(* ===== verification/Identicon.v ===== *)
(** * Identicons (identicon.js)

    src/src/qt/res/assets/plugins/identicon/identicon.js: five by five cells, mirrored, whose
    pixels are set in an image of Png.v.  The numbers are those of Num.v; sizes and
    coordinates are integers. *)

From Stdlib Require Import String ZArith Lia List Bool.
From S2P Require Import Prelude Js Num Png.
Import ListNotations PNG.
#[local] Open Scope Z_scope.
#[local] Open Scope js_scope.

Module Identicon.

(** ** Hashes of strings *)

Definition salt : list Z := js "identicon".

Definition hash_step (hash chr : Z) : Z := i32 (((hash <<< 5) - hash) + chr).

(** [createHashFromString(str)]: the initial ['0'] counts as the number 0. *)
Definition createHashFromString (str : list Z) : list Z :=
  match str with
  | [] => js "0"
  | _ => show_Z (fold_left hash_step (str ++ salt ++ str) 0)
  end.

Section Numbers.

Context {A : Type} {N : Num A}.

(** ** The object *)

(** What a caller may leave out: an [options] object. *)
Record options : Type := mkOptions {
  o_background : option (list Z);
  o_hash : option (list Z);
  o_margin : option A;
  o_size : option Z
}.

(** The second argument: an object, a number (the size), or nothing. *)
Inductive argument : Type :=
| Options (o : options)
| Size (n : Z)
| Nothing.

Record Identicon : Type := mkIdenticon {
  background : list Z;
  hash : list Z;
  margin : A;
  size : Z
}.

Definition truthy_number (x : A) : bool := ltb x (of_Z 0) || ltb (of_Z 0) x.

(** [a || b] *)
Definition or_text (a : option (list Z)) (b : list Z) : list Z :=
  match a with Some (c :: s) => c :: s | _ => b end.
Definition or_number (a : option A) (b : A) : A :=
  match a with Some x => if truthy_number x then x else b | None => b end.
Definition or_size (a : option Z) (b : Z) : Z :=
  match a with Some n => if n =? 0 then b else n | None => b end.
(** An array is always true. *)
Definition or_array (a : option (list Z)) (b : list Z) : list Z := match a with Some l => l | None => b end.

(** The defaults; [now] is the current time in ISO format. *)
Definition default_background : list Z := [240; 240; 240; 255].
Definition defaults (now : list Z) : options :=
  mkOptions (Some default_background) (Some (createHashFromString now)) (Some (dec 8 2)) (Some 64).

(** [new Identicon(hash, options)] and the old form [new Identicon(hash, size, margin)]. *)
Definition new_Identicon (now : list Z) (hash : option (list Z)) (arg1 : argument) (arg2 : option A) : Identicon :=
  let o := match arg1 with Options o => o | _ => defaults now end in
  let o := match arg1 with Size n => mkOptions (o_background o) (o_hash o) (o_margin o) (Some n) | _ => o end in
  let o := match arg2 with
    | Some m => if truthy_number m then mkOptions (o_background o) (o_hash o) (Some m) (o_size o) else o
    | None => o
    end in
  mkIdenticon (or_array (o_background o) default_background)
    (or_text hash (createHashFromString now))
    (or_number (o_margin o) (dec 8 2))
    (or_size (o_size o) 64).

(** ** Drawing *)

(** The colors of a hue: an element that is not there is undefined. *)
Definition hsl2rgb (h s b : A) : list (option A) :=
  let h := mul h (of_Z 6) in
  let s0 := mul s (if ltb b (dec 5 1) then b else sub (of_Z 1) b) in
  let b0 := add b s0 in
  let s1 := mul s0 (of_Z 2) in
  let b1 := sub b0 s1 in
  let part := rem h (of_Z 1) in
  let table := [b0; sub b0 (mul (mul part s0) (of_Z 2)); b1; b1; add b1 (mul part s1); add b1 s1] in
  let at_ (i : Z) := if i <? 0 then None else nth_error table (Z.to_nat i) in
  [at_ (Z.rem (to_int32 h) 6); at_ (Z.rem (to_int32 h .| 16) 6); at_ (Z.rem (to_int32 h .| 8) 6)].

(** [rgb[k] * 255] as [color] uses it. *)
Definition channel (rgb : list (option A)) (k : nat) : Z :=
  match nth k rgb None with Some v => trunc (mul v (of_Z 255)) | None => 0 end.

(** The loops of [rectangle]. *)
Definition rectangle (x y w h c : Z) (image : PNGlib) : PNGlib :=
  fold_left (fun image i => fold_left (fun image j => set_pixel i j c image) (zseq y (Z.to_nat h)) image)
    (zseq x (Z.to_nat w)) image.

(** [parseInt(hash.charAt(i), 16) % 2 ? bg : fg] *)
Definition cell_color (hash : list Z) (bg fg i : Z) : Z :=
  match parse_hex (char_at hash i) with
  | Some v => if Z.rem v 2 =? 0 then fg else bg
  | None => fg
  end.

(** The body of the loop over the 15 characters. *)
Definition draw_cell (hash : list Z) (bg fg cell margin : Z) (image : PNGlib) (i : Z) : PNGlib :=
  let c := cell_color hash bg fg i in
  if i <? 5 then rectangle (2 * cell + margin) (i * cell + margin) cell cell c image
  else if i <? 10 then
    rectangle (3 * cell + margin) ((i - 5) * cell + margin) cell cell c
      (rectangle (1 * cell + margin) ((i - 5) * cell + margin) cell cell c image)
  else if i <? 15 then
    rectangle (4 * cell + margin) ((i - 10) * cell + margin) cell cell c
      (rectangle (0 * cell + margin) ((i - 10) * cell + margin) cell cell c image)
  else image.

(** The size of a cell and of the margin in pixels. *)
Definition base_margin (s : Identicon) : Z := floor (mul (of_Z (size s)) (margin s)).
Definition cell_size (s : Identicon) : Z := floor (div (of_Z (size s - base_margin s * 2)) (of_Z 5)).
Definition margin_size (s : Identicon) : Z := floor (div (of_Z (size s - cell_size s * 5)) (of_Z 2)).

Definition element (l : list Z) (k : nat) : Z := nth k l 0.

(** [hash.substr(-7)] *)
Definition last7 (s : list Z) : list Z := skipn (List.length s - 7) s.

(** The foreground: the hue of the last seven characters. *)
Definition foreground (s : Identicon) : Z * Z * Z :=
  match parse_hex (last7 (hash s)) with
  | Some v =>
      let rgb := hsl2rgb (div (of_Z v) (of_Z 0xfffffff)) (dec 5 1) (dec 7 1) in
      (channel rgb 0, channel rgb 1, channel rgb 2)
  | None =>
      (* NaN: its integer is 0, which picks elements 0, 4 and 2 of the table; 4 is NaN *)
      let rgb := hsl2rgb (of_Z 0) (dec 5 1) (dec 7 1) in
      (channel rgb 0, 0, channel rgb 2)
  end.

(** [render] *)
Definition render (fuel : nat) (s : Identicon) : option PNGlib :=
  let cell := cell_size s in
  let m := margin_size s in
  match new_PNGlib fuel (size s) (size s) 256 with
  | None => None
  | Some image =>
      let b := background s in
      let '(image, bg) := color (element b 0) (element b 1) (element b 2) (nth_error b 3) image in
      let '(r, g, bl) := foreground s in
      let '(image, fg) := color r g bl None image in
      Some (fold_left (draw_cell (hash s) bg fg cell m) (zseq 0 15) image)
  end.

(** [toString] *)
Definition toString (fuel : nat) (btoa : option (list Z -> list Z)) (s : Identicon) : option (option (list Z)) :=
  option_map (fun image => snd (getBase64 btoa image)) (render fuel s).

End Numbers.

Arguments options : clear implicits.
Arguments argument : clear implicits.
Arguments Identicon : clear implicits.

End Identicon.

━━━━━━━━

### [WHAT YOU ARE ASKED TO DO]
Print every line of the records above without a single difference.

### [OUTPUT FOR THIS TASK]
(* ===== verification/Identicon.v ===== *)
(** * Identicons (identicon.js)

    src/src/qt/res/assets/plugins/identicon/identicon.js: five by five cells, mirrored, whose
    pixels are set in an image of Png.v.  The numbers are those of Num.v; sizes and
    coordinates are integers. *)

From Stdlib Require Import String ZArith Lia List Bool.
From S2P Require Import Prelude Js Num Png.
Import ListNotations PNG.
#[local] Open Scope Z_scope.
#[local] Open Scope js_scope.

Module Identicon.

(** ** Hashes of strings *)

Definition salt : list Z := js "identicon".

Definition hash_step (hash chr : Z) : Z := i32 (((hash <<< 5) - hash) + chr).

(** [createHashFromString(str)]: the initial ['0'] counts as the number 0. *)
Definition createHashFromString (str : list Z) : list Z :=
  match str with
  | [] => js "0"
  | _ => show_Z (fold_left hash_step (str ++ salt ++ str) 0)
  end.

Section Numbers.

Context {A : Type} {N : Num A}.

(** ** The object *)

(** What a caller may leave out: an [options] object. *)
Record options : Type := mkOptions {
  o_background : option (list Z);
  o_hash : option (list Z);
  o_margin : option A;
  o_size : option Z
}.

(** The second argument: an object, a number (the size), or nothing. *)
Inductive argument : Type :=
| Options (o : options)
| Size (n : Z)
| Nothing.

Record Identicon : Type := mkIdenticon {
  background : list Z;
  hash : list Z;
  margin : A;
  size : Z
}.

Definition truthy_number (x : A) : bool := ltb x (of_Z 0) || ltb (of_Z 0) x.

(** [a || b] *)
Definition or_text (a : option (list Z)) (b : list Z) : list Z :=
  match a with Some (c :: s) => c :: s | _ => b end.
Definition or_number (a : option A) (b : A) : A :=
  match a with Some x => if truthy_number x then x else b | None => b end.
Definition or_size (a : option Z) (b : Z) : Z :=
  match a with Some n => if n =? 0 then b else n | None => b end.
(** An array is always true. *)
Definition or_array (a : option (list Z)) (b : list Z) : list Z := match a with Some l => l | None => b end.

(** The defaults; [now] is the current time in ISO format. *)
Definition default_background : list Z := [240; 240; 240; 255].
Definition defaults (now : list Z) : options :=
  mkOptions (Some default_background) (Some (createHashFromString now)) (Some (dec 8 2)) (Some 64).

(** [new Identicon(hash, options)] and the old form [new Identicon(hash, size, margin)]. *)
Definition new_Identicon (now : list Z) (hash : option (list Z)) (arg1 : argument) (arg2 : option A) : Identicon :=
  let o := match arg1 with Options o => o | _ => defaults now end in
  let o := match arg1 with Size n => mkOptions (o_background o) (o_hash o) (o_margin o) (Some n) | _ => o end in
  let o := match arg2 with
    | Some m => if truthy_number m then mkOptions (o_background o) (o_hash o) (Some m) (o_size o) else o
    | None => o
    end in
  mkIdenticon (or_array (o_background o) default_background)
    (or_text hash (createHashFromString now))
    (or_number (o_margin o) (dec 8 2))
    (or_size (o_size o) 64).

(** ** Drawing *)

(** The colors of a hue: an element that is not there is undefined. *)
Definition hsl2rgb (h s b : A) : list (option A) :=
  let h := mul h (of_Z 6) in
  let s0 := mul s (if ltb b (dec 5 1) then b else sub (of_Z 1) b) in
  let b0 := add b s0 in
  let s1 := mul s0 (of_Z 2) in
  let b1 := sub b0 s1 in
  let part := rem h (of_Z 1) in
  let table := [b0; sub b0 (mul (mul part s0) (of_Z 2)); b1; b1; add b1 (mul part s1); add b1 s1] in
  let at_ (i : Z) := if i <? 0 then None else nth_error table (Z.to_nat i) in
  [at_ (Z.rem (to_int32 h) 6); at_ (Z.rem (to_int32 h .| 16) 6); at_ (Z.rem (to_int32 h .| 8) 6)].

(** [rgb[k] * 255] as [color] uses it. *)
Definition channel (rgb : list (option A)) (k : nat) : Z :=
  match nth k rgb None with Some v => trunc (mul v (of_Z 255)) | None => 0 end.

(** The loops of [rectangle]. *)
Definition rectangle (x y w h c : Z) (image : PNGlib) : PNGlib :=
  fold_left (fun image i => fold_left (fun image j => set_pixel i j c image) (zseq y (Z.to_nat h)) image)
    (zseq x (Z.to_nat w)) image.

(** [parseInt(hash.charAt(i), 16) % 2 ? bg : fg] *)
Definition cell_color (hash : list Z) (bg fg i : Z) : Z :=
  match parse_hex (char_at hash i) with
  | Some v => if Z.rem v 2 =? 0 then fg else bg
  | None => fg
  end.

(** The body of the loop over the 15 characters. *)
Definition draw_cell (hash : list Z) (bg fg cell margin : Z) (image : PNGlib) (i : Z) : PNGlib :=
  let c := cell_color hash bg fg i in
  if i <? 5 then rectangle (2 * cell + margin) (i * cell + margin) cell cell c image
  else if i <? 10 then
    rectangle (3 * cell + margin) ((i - 5) * cell + margin) cell cell c
      (rectangle (1 * cell + margin) ((i - 5) * cell + margin) cell cell c image)
  else if i <? 15 then
    rectangle (4 * cell + margin) ((i - 10) * cell + margin) cell cell c
      (rectangle (0 * cell + margin) ((i - 10) * cell + margin) cell cell c image)
  else image.

(** The size of a cell and of the margin in pixels. *)
Definition base_margin (s : Identicon) : Z := floor (mul (of_Z (size s)) (margin s)).
Definition cell_size (s : Identicon) : Z := floor (div (of_Z (size s - base_margin s * 2)) (of_Z 5)).
Definition margin_size (s : Identicon) : Z := floor (div (of_Z (size s - cell_size s * 5)) (of_Z 2)).

Definition element (l : list Z) (k : nat) : Z := nth k l 0.

(** [hash.substr(-7)] *)
Definition last7 (s : list Z) : list Z := skipn (List.length s - 7) s.

(** The foreground: the hue of the last seven characters. *)
Definition foreground (s : Identicon) : Z * Z * Z :=
  match parse_hex (last7 (hash s)) with
  | Some v =>
      let rgb := hsl2rgb (div (of_Z v) (of_Z 0xfffffff)) (dec 5 1) (dec 7 1) in
      (channel rgb 0, channel rgb 1, channel rgb 2)
  | None =>
      (* NaN: its integer is 0, which picks elements 0, 4 and 2 of the table; 4 is NaN *)
      let rgb := hsl2rgb (of_Z 0) (dec 5 1) (dec 7 1) in
      (channel rgb 0, 0, channel rgb 2)
  end.

(** [render] *)
Definition render (fuel : nat) (s : Identicon) : option PNGlib :=
  let cell := cell_size s in
  let m := margin_size s in
  match new_PNGlib fuel (size s) (size s) 256 with
  | None => None
  | Some image =>
      let b := background s in
      let '(image, bg) := color (element b 0) (element b 1) (element b 2) (nth_error b 3) image in
      let '(r, g, bl) := foreground s in
      let '(image, fg) := color r g bl None image in
      Some (fold_left (draw_cell (hash s) bg fg cell m) (zseq 0 15) image)
  end.

(** [toString] *)
Definition toString (fuel : nat) (btoa : option (list Z -> list Z)) (s : Identicon) : option (option (list Z)) :=
  option_map (fun image => snd (getBase64 btoa image)) (render fuel s).

End Numbers.

Arguments options : clear implicits.
Arguments argument : clear implicits.
Arguments Identicon : clear implicits.

End Identicon.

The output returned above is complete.